Considerations for practical implementation of XAI-supported tools in anticoagulation management merit discussion. However, given the modest predictive performance and limited specificity demonstrated in this study, any discussion of clinical implementation must be preceded by substantial improvements in model accuracy [19]. The current models are not suitable for direct clinical application. In a real-world clinical setting, an XAI-enhanced decision support tool could be integrated into existing electronic health record systems or anticoagulation clinic workflows [20]. Upon entry of a patient’s clinical data (age, gender, interacting medications, SAMe-TT2R2 score) and pharmacogenetic information (CYP2C9, VKORC1, CYP4F2 genotypes), the model generates a risk prediction for poor anticoagulation control.
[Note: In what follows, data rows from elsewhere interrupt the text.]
(** The entry of a block with another status and undo position. *)
Definition same_links (b b' : CBlockIndex) : Prop :=
  phashBlock b' = phashBlock b /\ pprev b' = pprev b /\ pskip b' = pskip b /\ nHeight b' = nHeight b /\ nChainWork b' = nChainWork b /\
  nTime b' = nTime b /\ nBits b' = nBits b /\ nTimeMax b' = nTimeMax b.
Definition has_undo (b : CBlockIndex) : bool := negb (Z.land (nStatus b) BLOCK_HAVE_UNDO =? 0).
Lemma has_undo_testbit b : has_undo b = Z.testbit (nStatus b) 4.
Proof. exact (land_flag (nStatus b) 4 ltac:(lia)). Qed.
Lemma RaiseValidity_links b v b' r : RaiseValidity b v = Some (b', r) -> v = BLOCK_VALID_SCRIPTS -> same_links b b' /\ has_undo b' = has_undo b.
Proof.
  intros E ->. revert E. unfold RaiseValidity. rewrite !has_undo_testbit. change (negb _) with false at 1. cbv iota.
  destruct (negb _); [intros [= <- _]; repeat split|]. destruct (_ <? _); intros [= <- _]; [|repeat split]. split; [repeat split|].
  cbn [nStatus set_status]. rewrite Z.lor_spec, Z.land_spec. change (Z.testbit (u32 (Z.lnot BLOCK_VALID_MASK)) 4) with true.
  change (Z.testbit BLOCK_VALID_SCRIPTS 4) with false. rewrite andb_true_r, orb_false_r. reflexivity.
Qed.
Lemma WriteBlockUndo_links undo_io undos s pindex b blockundo undos' s' b' :
  m_block_index s !! pindex = Some b -> WriteBlockUndo undo_io undos s pindex b blockundo = (undos', Some (s', b')) ->
  m_block_index s' = <[pindex := b']> (m_block_index s) /\ m_best_header s' = m_best_header s /\ same_links b b' /\ has_undo b' = true.
Proof.
  intros Eb. unfold WriteBlockUndo. destruct (Z.land (nStatus b) BLOCK_HAVE_UNDO =? 0) eqn:E.
  - destruct undo_io as [pos|]; [|discriminate]. intros [= <- <- <-]. split; [reflexivity|]. split; [reflexivity|]. split; [repeat split|].
    rewrite has_undo_testbit. cbn [nStatus set_undo]. rewrite Z.lor_spec. change (Z.testbit BLOCK_HAVE_UNDO 4) with true. apply orb_true_r.
  - intros [= <- <- <-]. split; [symmetry; apply insert_id, Eb|]. split; [reflexivity|]. split; [repeat split|]. unfold has_undo. rewrite E. reflexivity.
Qed.
Lemma ConnectBlock_correct_witness :
  exists cs', ConnectBlock false toy_hash Demo.PoWHash CMainParams Demo.TxHash Demo.TxHash Demo.Hash2 Z.add Demo.VerifyScript 0 zero false
                Demo.Complete Demo.start 1009 false (Some 8) = Some (cs', Connected) /\
    value (cache_utxo (cs_view cs')) <= value (cache_utxo (cs_view Demo.start)) + GetBlockSubsidy 9 CMainParams.
Proof.
  destruct (ConnectBlock_correct false toy_hash Demo.PoWHash CMainParams Demo.TxHash Demo.TxHash Demo.Hash2 Z.add Demo.VerifyScript 0 zero false
    Demo.Complete Demo.Complete_law Demo.start 1009 1008 Demo.entry9 (Some 8) Demo.start_ok Demo.toy_sane Demo.start_args Demo.start_ordinary Demo.start_ledger)
    as (cs' & o & E & _ & H).
  destruct Demo.connect_start as [cs1 E1]. rewrite E1 in E. injection E as <- <-. exists cs1. split; [exact E1|].
  destruct H as (_ & _ & _ & _ & _ & Hv & _). exact Hv.
Defined.
Lemma connect_disconnect_witness :
  exists cs' b' c', ConnectBlock false toy_hash Demo.PoWHash CMainParams Demo.TxHash Demo.TxHash Demo.Hash2 Z.add Demo.VerifyScript 0 zero false
                Demo.Complete Demo.start 1009 false (Some 8) = Some (cs', Connected) /\
    DisconnectBlock Demo.TxHash (m_block_index (cs_man cs')) (ReadBlockUndo true (cs_undos cs') 1009 b') (cs_block cs') 1009 (cs_view cs')
      = Some (c', DISCONNECT_OK) /\ cache_utxo c' = {[mkOutPoint 5 0 := Demo.old_coin]}.
Proof.
  destruct Demo.connect_start as [cs' E]. exists cs'.
  destruct (connect_disconnect false toy_hash Demo.PoWHash CMainParams Demo.TxHash Demo.TxHash Demo.Hash2 Z.add Demo.VerifyScript 0 zero false
    Demo.Complete Demo.Complete_law Demo.start 1009 1008 Demo.entry9 (Some 8) cs' Demo.start_ok Demo.toy_sane Demo.start_args Demo.start_connectable
    Demo.start_ledger (proj2 (proj2 (proj2 Demo.entry9_args))) E) as (b' & c' & _ & Ed & Hu & _).
  exists b', c'. split; [exact E|]. split; [exact Ed|]. rewrite Hu. exact Demo.start_utxo.
Defined.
Critically, the XAI component would simultaneously provide a transparent, patient-specific explanation, for example, a visual display showing that the prediction is primarily driven by the patient’s VKORC1 C/T genotype (contributing X% to the risk estimate), the presence of amiodarone therapy (contributing Y%), and an intermediate CYP2C9 metabolizer status (contributing Z%). This explanation could be presented as a simple bar chart or force plot, enabling the clinician to understand not only the risk level but also the specific factors underlying that assessment. Such transparency could support clinical judgment in several ways: by flagging patients who may require more frequent INR monitoring or earlier follow-up appointments; by informing discussions with patients about modifiable factors (such as medication adherence or potential drug interactions); and by building clinician trust in the tool’s recommendations over time. However, it is important to emphasize that such tools are intended to augment, not replace, clinical expertise. The final decision regarding warfarin dosing and monitoring frequency would remain with the clinician, who integrates the XAI-generated insights with their overall assessment of the patient. Future implementation research should explore optimal interface designs, clinician training requirements, and the impact of such tools on clinical outcomes and workflow efficiency.

5. Conclusions

This study demonstrated that integrating XAI with ML transforms pharmacogenomic prediction from a statistical exercise into an interpretable clinical tool. While ensemble models like Random Forest and XGBoost showed modest predictive accuracy for poor anticoagulation control with limited specificity for identifying adequately controlled patients, the principal value lies in the XAI-driven insights into model behavior from our dataset. We elucidated that predictions as determined by the model are governed by a core set of genetic (VKORC1, CYP4F2, and CYP2C9) and clinical (SAMe-TT2R2 score, drug interactions) features, and critically, suggesting their distinct mechanistic roles within the model’s decision framework: VKORC1 serves as a stable risk determinant, whereas high-variance CYP2C9 genotypes are the primary drivers of predictive discordance and clinical complexity. The modest discriminative performance underscores that predictive accuracy remains a significant challenge, and these findings should be viewed primarily as demonstrating a methodological approach for generating hypotheses rather than establishing clinically applicable tools. However, given the limitations of our validation approach, including the absence of external validation and cross-validation, these findings should be interpreted as demonstrating a methodological framework rather than establishing a clinically ready predictive tool. The approach enhances transparency and generates hypotheses for future investigation, but substantial additional validation work is required before clinical application can be considered. By revealing the reasons behind both correct and incorrect predictions, this approach enhanced the transparency and trustworthiness of AI in medicine. Although direct clinical application is not yet warranted given the modest performance absence of external validation, this work provides a foundational framework for generating hypotheses and developing future, more accurate models for personalized warfarin management.

Author Contributions

K.S.: Conceived the idea; K.S. and G.S.: Data curation, analysis and interpretation; K.S.: Wrote the first draft of the manuscript; and K.S. and G.S.: Involved in critical revisions and final acceptance of the manuscript. The authors confirm that we have substantially contributed to the conception and design of the review article and interpreting the relevant literature and have been involved in writing the review article and revising it for intellectual content. All authors have read and agreed to the published version of the manuscript.

Funding

This paper on post hoc analyses was not funded. But the original dataset was derived from a study that was funded by AGU RCSI-MUB Joint research grant with the Grant number 2019-2.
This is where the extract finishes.